* **DATA UNDER STUDY**:
Lemma take_over_resto_result_object sq rd :
  keeps same_object (take_over_resto_result IpCq least_square_mults sq rd).
Proof.
  intros w. unfold take_over_resto_result.
  unfold_M. simpl.
  destruct (IpoptData.curr rd) as [rc|]; [| reflexivity].
  destruct (IpoptData.trial (IpData w)) as [t|]; [| reflexivity].
  simpl.
  set (w1 := with_IpData w _).
  assert (same_object w w1) as H1 by (split; reflexivity).
  destruct sq.
  - destruct (Qcleb _ _); simpl; [exact H1 |].
    pose proof (update_bound_multipliers_object w1) as H2.
    destruct (update_bound_multipliers IpCq w1) as [[[]| e | |] w2];
      simpl in H2 |- *; transitivity w1; assumption.
  - simpl.
    pose proof (update_bound_multipliers_object w1) as H2.
    destruct (update_bound_multipliers IpCq w1) as [[[]| e | |] w2];
      simpl in H2 |- *; transitivity w1; assumption.
Qed.



(** ** The call, phase by phase *)


(** What follows the solution of the restoration problem (lines 194-428). *)
Lemma PerformRestoration_phases w sq o w1 st rd w2 :
  enter_restoration IPOPT_CHECKLEVEL WallclockTime CpuTime IpCq w
  = (Returns (sq, o), w1) →
  solve_resto_problem new_IpoptData resto_alg_Initialize resto_alg_Optimize
    o w1 = (Returns (st, rd), w2) →
  PerformRestoration IPOPT_CHECKLEVEL WallclockTime CpuTime IpCq
    new_IpoptData resto_alg_Initialize resto_alg_Optimize
    least_square_mults w
  = (copy_resto_curr_on_failure st rd;;
     retval ← classify_resto_status IpCq sq st;
     (if bool_decide (retval = 0%Z)
      then take_over_resto_result IpCq least_square_mults sq rd
      else mret ());;
     mret (bool_decide (retval = 0%Z))) w2.
Proof.
  intros He Hs. unfold PerformRestoration.
  rewrite (bind_Returns _ _ _ _ _ He). simpl.
  now rewrite (bind_Returns _ _ _ _ _ Hs).
Qed.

* **ABOUT THIS EXERCISE**: Each line from the one containing "intros He Hs. unfold PerformRestoration." to the last line above must be returned exactly, and no line outside that range.

* **FINISHED EXERCISE**:
  intros He Hs. unfold PerformRestoration.
  rewrite (bind_Returns _ _ _ _ _ He). simpl.
  now rewrite (bind_Returns _ _ _ _ _ Hs).
Qed.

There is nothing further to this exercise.